According to Page’s testimony, which was made public on Tuesday, the FBI considered charging former Secretary of State Hillary Clinton with gross negligence under 18 U.S. Code § 793 for her alleged handling of classified information. (RELATED: Doug Collins Releases Ex-FBI Lawyer Lisa Page’s Interview Transcripts)

“We had multiple conversations with the Justice Department about bringing a gross negligence charge,” Page told Republican Texas Rep. John Ratcliffe. “And that’s, as I said, the advice that we got from the Department was that they did not think — that it was constitutionally vague and not sustainable.”

Ratcliffe responded, “When you say advice you got from the Department, you’re making it sound like it was the Department that told you: ‘You’re not going to charge gross negligence because we’re the prosecutors and we’re telling you we’re not going to.'”

“That’s correct,” Page answered.

But if Page were telling the truth, and the FBI did recommend possible charges against Clinton, then Lynch may not have been telling the truth when she said that she would “accept their recommendations.”

“I fully expect to accept their recommendations,” Lynch said at the Aspen Ideas Festival in Colorado on July 1, 2016. “I will be accepting their recommendations and their plans for going forward.”
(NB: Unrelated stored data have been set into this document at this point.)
(** A string that trims to ASCII is well-formed UTF-8: only spaces were removed. *)
Lemma TrimSpace_ascii_valid s : is_ascii (TrimSpace s) = true -> utf8_valid s = true.
Proof.
  intros Ha. destruct (TrimSpace_split s) as (l & m & r & Hs & Hm & Hsp).
  pose proof (runes_fuel_bad (String.length s) (to_list s)) as Hb.
  fold (runes s) in Hb. unfold utf8_valid. apply forallb_forall. intros x Hx.
  rewrite List.Forall_forall in Hb, Hsp. specialize (Hb x Hx).
  destruct (bad_rune x) eqn:Ebad; [|done]. destruct (Hb eq_refl) as (c & Hc & Hge).
  rewrite Hs in Hx. apply in_app_iff in Hx as [Hx|Hx]; [|apply in_app_iff in Hx as [Hx|Hx]].
  2: { unfold is_ascii in Ha. rewrite forallb_forall in Ha.
       assert (In c (to_list (TrimSpace s))) as Hin
         by (rewrite Hm; apply in_flat_map; exists x; rewrite Hc; simpl; auto).
       specialize (Ha c Hin). zify_bool. lia. }
  all: assert (is_space x.1 = true) as H' by (apply Hsp, in_app_iff; auto).
  all: unfold bad_rune in Ebad; apply andb_true_iff in Ebad as [Er _]; zify_bool.
  all: rewrite Er in H'; discriminate H'.
Qed.

(** ** Separators: fields without a NUL byte are recovered from their join *)

Definition no_nul (s : string) : bool := forallb (fun c => negb (ord c =? 0)) (to_list s).

Lemma no_nul_In s : no_nul s = true <-> ~ In (chr 0) (to_list s).
Proof.
  unfold no_nul. rewrite forallb_forall. split.
  - intros H Hin. by specialize (H _ Hin).
  - intros H c Hc. apply negb_true_iff, Z.eqb_neq. intros H0. apply H.
    by rewrite <- H0, chr_ord.
Qed.

Lemma split_at_nul (s1 s2 t1 t2 : list ascii) :
  ~ In (chr 0) s1 -> ~ In (chr 0) t1 ->
  s1 ++ chr 0 :: s2 = t1 ++ chr 0 :: t2 -> s1 = t1 /\ s2 = t2.
Proof.
  revert t1. induction s1 as [|a s1 IH]; intros [|b t1] Hs Ht H; simpl in *.
  - by injection H.
  - exfalso. injection H as Hb _. apply Ht. auto.
  - exfalso. injection H as Ha _. apply Hs. auto.
  - injection H as -> H. destruct (IH t1) as [-> ->]; auto.
Qed.

Lemma Join_cons f g fs sep :
  Join (f :: g :: fs) sep = (f +:+ sep +:+ Join (g :: fs) sep)%string.
Proof. done. Qed.

Lemma Join_inj (l l' : list string) :
  length l = length l' -> Forall (fun f => no_nul f = true) l ->
  Forall (fun f => no_nul f = true) l' ->
  Join l (byte1 0) = Join l' (byte1 0) -> l = l'.
Proof.
  revert l'. induction l as [|f l IH]; intros [|f' l'] Hlen Hn Hn' H; try done.
  inversion_clear Hn as [|? ? Hf Hl]. inversion_clear Hn' as [|? ? Hf' Hl'].
  destruct l as [|g l], l' as [|g' l']; try done; [simpl in H; by subst|].
  rewrite !Join_cons in H. apply (f_equal to_list) in H. rewrite !to_list_app in H.
  apply split_at_nul in H as [H1 H2]; [|by apply no_nul_In|by apply no_nul_In].
  apply to_list_inj in H1 as ->. apply to_list_inj in H2.
  f_equal. apply IH; auto.
Qed.
(* ===== verification/Sha256.v ===== *)
(** * [crypto/sha256]

    [sha256.Sum256] on byte strings (FIPS 180-4), executable, checked on the
    standard's test vectors.  The modules use it for replay keys and payload
    commitments; the theorems about them never assume it injective, they
    exhibit the collision instead. *)

From Stdlib Require Import ZArith Lia List String Ascii Bool.
From stdpp Require Import base strings list.
From S2P Require Import Prelude GoStrings.
Local Open Scope Z_scope.

Definition mask32 : Z := 4294967295.
Definition add32 (a b : Z) : Z := Z.land (a + b) mask32.
Definition rotr (n x : Z) : Z :=
  Z.lor (Z.shiftr x n) (Z.land (Z.shiftl x (32 - n)) mask32).

Definition Ch (x y z : Z) : Z := Z.lxor (Z.land x y) (Z.land (Z.lxor x mask32) z).
Definition Maj (x y z : Z) : Z :=
  Z.lxor (Z.land x y) (Z.lxor (Z.land x z) (Z.land y z)).
Definition Sigma0 (x : Z) : Z := Z.lxor (rotr 2 x) (Z.lxor (rotr 13 x) (rotr 22 x)).
Definition Sigma1 (x : Z) : Z := Z.lxor (rotr 6 x) (Z.lxor (rotr 11 x) (rotr 25 x)).
Definition sigma0 (x : Z) : Z := Z.lxor (rotr 7 x) (Z.lxor (rotr 18 x) (Z.shiftr x 3)).
Definition sigma1 (x : Z) : Z := Z.lxor (rotr 17 x) (Z.lxor (rotr 19 x) (Z.shiftr x 10)).

(** The fractional parts of the cube roots of the first sixty-four primes, and
    of the square roots of the first eight, as thirty-two bits. *)
Definition K : list Z :=
  [1116352408; 1899447441; 3049323471; 3921009573; 961987163; 1508970993; 2453635748; 2870763221;
   3624381080; 310598401; 607225278; 1426881987; 1925078388; 2162078206; 2614888103; 3248222580;
   3835390401; 4022224774; 264347078; 604807628; 770255983; 1249150122; 1555081692; 1996064986;
   2554220882; 2821834349; 2952996808; 3210313671; 3336571891; 3584528711; 113926993; 338241895;
   666307205; 773529912; 1294757372; 1396182291; 1695183700; 1986661051; 2177026350; 2456956037;
   2730485921; 2820302411; 3259730800; 3345764771; 3516065817; 3600352804; 4094571909; 275423344;
   430227734; 506948616; 659060556; 883997877; 958139571; 1322822218; 1537002063; 1747873779;
   1955562222; 2024104815; 2227730452; 2361852424; 2428436474; 2756734187; 3204031479; 3329325298].

Record hstate := HState { ha : Z; hb : Z; hc : Z; hd : Z; he : Z; hf : Z; hg : Z; hh : Z }.

Definition H0 : hstate :=
  HState 1779033703 3144134277 1013904242 2773480762 1359893119 2600822924 528734635 1541459225.

(** The message schedule, most recent word first. *)
Definition next_word (ws : list Z) : Z :=
  let w i := nth i ws 0 in
  add32 (add32 (sigma1 (w 1%nat)) (w 6%nat)) (add32 (sigma0 (w 14%nat)) (w 15%nat)).
Fixpoint schedule (n : nat) (ws : list Z) : list Z :=
  match n with O => ws | S n' => schedule n' (next_word ws :: ws) end.

Definition round (s : hstate) (kw : Z * Z) : hstate :=
  let t1 := add32 (add32 (add32 (hh s) (Sigma1 (he s))) (Ch (he s) (hf s) (hg s)))
                  (add32 kw.1 kw.2) in
  let t2 := add32 (Sigma0 (ha s)) (Maj (ha s) (hb s) (hc s)) in
  HState (add32 t1 t2) (ha s) (hb s) (hc s) (add32 (hd s) t1) (he s) (hf s) (hg s).

Definition block (s : hstate) (words : list Z) : hstate :=
  let w := rev (schedule 48 (rev words)) in
  let r := fold_left round (zip K w) s in
  HState (add32 (ha s) (ha r)) (add32 (hb s) (hb r)) (add32 (hc s) (hc r)) (add32 (hd s) (hd r))
         (add32 (he s) (he r)) (add32 (hf s) (hf r)) (add32 (hg s) (hg r)) (add32 (hh s) (hh r)).

Fixpoint words (n : nat) (l : list ascii) : list Z * list ascii :=
  match n, l with
  | S n', a :: b :: c :: d :: t =>
    let '(ws, r) := words n' t in
    (((ord a * 256 + ord b) * 256 + ord c) * 256 + ord d :: ws, r)
  | _, _ => ([], l)
  end.

Fixpoint blocks (n : nat) (s : hstate) (l : list ascii) : hstate :=
  match n with
  | O => s
  | S n' => let '(ws, r) := words 16 l in blocks n' (block s ws) r
  end.

(** Padding to a multiple of 64 bytes: a one bit, zeros, the bit length. *)
Definition pad (l : list ascii) : list ascii :=
  let n := Z.of_nat (length l) in
  let zeros := Z.to_nat ((55 - n) mod 64) in
  l ++ chr 128 :: repeat (chr 0) zeros ++ to_list (be_bytes 8 (8 * n)).

Definition sha256 (s : bytes) : bytes :=
  let l := pad (to_list s) in
  let r := blocks (length l / 64) H0 l in
  (be_bytes 4 (ha r) +:+ be_bytes 4 (hb r) +:+ be_bytes 4 (hc r) +:+ be_bytes 4 (hd r) +:+
   be_bytes 4 (he r) +:+ be_bytes 4 (hf r) +:+ be_bytes 4 (hg r) +:+ be_bytes 4 (hh r))%string.

Example sha256_empty : hex_encode (sha256 "") =
  "e3b0c44298fc1c149afbf4c8996fb92427ae41e4649b934ca495991b7852b855".
Proof. vm_compute. reflexivity. Qed.
Example sha256_abc : hex_encode (sha256 "abc") =
  "ba7816bf8f01cfea414140de5dae2223b00361a396177a9cb410ff61f20015ad".
Proof. vm_compute. reflexivity. Qed.
Example sha256_two_blocks :
  hex_encode (sha256 "abcdbcdecdefdefgefghfghighijhijkijkljklmklmnlmnomnopnopq") =
  "248d6a61d20638b8e5c026930c3e6039a33ce45964ff2167f6ecedd419db06c1".
Proof. vm_compute. reflexivity. Qed.

Lemma sha256_length s : String.length (sha256 s) = 32%nat.
Proof. unfold sha256. by rewrite !string_app_length, !be_bytes_length. Qed.

(** An explicit collision, the only way two different inputs share a digest. *)
Definition sha256_collision (x y : bytes) : Prop := x <> y /\ sha256 x = sha256 y.

Lemma sha256_eq x y : sha256 x = sha256 y -> x = y \/ sha256_collision x y.
Proof. intros H. destruct (decide (x = y)); [by left|by right]. Qed.

#[global] Opaque sha256.
Definition ConsumeAttestation (attestation : Attestation) : MW bytes :=
  let! id <- mlift (Attestation_ID attestation);
  let! done <- IsProcessed id;
  do! mguard (negb done) ErrAttestationAlreadyProcessed;
  do! MarkProcessed id;
  mret id.

Definition ConsumeAttestationAt ctx (attestation : Attestation) : MW bytes :=
  do! mlift (Attestation_ValidateAt attestation (BlockTime ctx));
  ConsumeAttestation attestation.

(** ** Configuration and route state (config.go, route_state.go) *)

Definition SetRouteConfig (config : RouteConfig) : MW unit :=
  do! mlift (RouteConfig_Validate config);
  store_Set routeConfigKey (Marshal (RouteConfig_json config)).

Definition GetRouteConfig : MW (option RouteConfig) :=
  let! value <- store_Get routeConfigKey;
  if len value =? 0 then mret None else
  let! config <- mlift (RouteConfig_Unmarshal value);
  do! mlift (RouteConfig_Validate config);
  mret (Some config).

Definition GetRouteState : MW RouteState :=
  let! value <- store_Get routeStateKey;
  if len value =? 0 then mret (MkRouteState false) else
  mlift (RouteState_Unmarshal value).

Definition set_RouteState (s : RouteState) : MW unit :=
  store_Set routeStateKey (Marshal (RouteState_json s)).

Definition RequireRouteAvailable (config : RouteConfig) : MW unit :=
  do! mlift (RouteConfig_Validate config);
  do! mguard (rc_Enabled config) ErrRouteDisabled;
  let! state <- GetRouteState;
  mguard (negb (rs_Paused state)) ErrRoutePaused.

Definition PauseRoute ctx (config : RouteConfig) (action : GuardianPauseAction)
    (signature : bytes) : MW unit :=
  do! mlift (RouteConfig_Validate config);
  do! mguard (String.eqb (pa_RouteID action) (rc_RouteID config))
      "guardian pause route does not match configuration";
  do! mlift (GuardianPauseAction_Validate action);
  do! mguard (negb (pa_ExpiresUnix action <=? BlockTime ctx)) "guardian pause action has expired";
  let! id <- mlift (GuardianPauseAction_ID action);
  let! done <- store_Has (processedPauseKey id);
  do! mguard (negb done) ErrControlActionProcessed;
  do! mlift (VerifyGuardianPause action (rc_Guardian config) signature);
  let! state <- GetRouteState;
  do! mguard (negb (rs_Paused state)) ErrRouteAlreadyPaused;
  do! set_RouteState (MkRouteState true);
  store_Set (processedPauseKey id) (byte1 1).

(** ** Limits (limits.go) *)

Definition CheckAndRecordLimits ctx (config : RouteConfig) (amountText : string) : MW unit :=
  do! RequireRouteAvailable config;
  match SetString amountText with
  | None => mfail "bridge amount must be positive"
  | Some amount =>
    do! mguard (0 <? amount) "bridge amount must be positive";
    match SetString (rc_MaxTransferAmount config), SetString (rc_DailyLimit config) with
    | Some maxTransfer, Some dailyLimit =>
      do! mguard (negb (maxTransfer <? amount)) ErrTransferLimitExceeded;
      let key := dailyUsageKey (rc_RouteID config) (BlockTime ctx) in
      let! stored <- store_Get key;
      let next := be_value stored + amount in
      do! mguard (negb (dailyLimit <? next)) ErrDailyLimitExceeded;
      store_Set key (big_Bytes next)
    | _, _ => mlift (Panic nil_deref)
    end
  end.

Definition DailyUsage ctx (routeID : string) : MW Z :=
  let! stored <- store_Get (dailyUsageKey routeID (BlockTime ctx));
  mret (be_value stored).

(** ** Admission (admission.go) *)

Definition AdmitAttestation ctx (config : RouteConfig) (attestation : Attestation)
    (signatures : list bytes) : MW bytes :=
  do! mlift (RouteConfig_Validate config);
  do! mguard (String.eqb (at_RouteID attestation) (rc_RouteID config)) ErrAttestationRouteMismatch;
  do! RequireRouteAvailable config;
  do! mlift (Attestation_ValidateAt attestation (BlockTime ctx));
  do! mlift (VerifyApprovals attestation (rc_BridgeSigners config) signatures);
  let! id <- mlift (Attestation_ID attestation);
  let! done <- IsProcessed id;
  do! mguard (negb done) ErrAttestationAlreadyProcessed;
  do! CheckAndRecordLimits ctx config (at_Amount attestation);
  do! MarkProcessed id;
  mret id.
Lynch, who was responding to criticism of her tarmac meeting with former President Bill Clinton, made the reassurance that she would abide by the recommendations of the FBI when she declined to recuse herself from the case. “It’s important to make it clear that that meeting with President Clinton does not have a bearing on how this matter is going to be reviewed, resolved and accepted by me,” she said.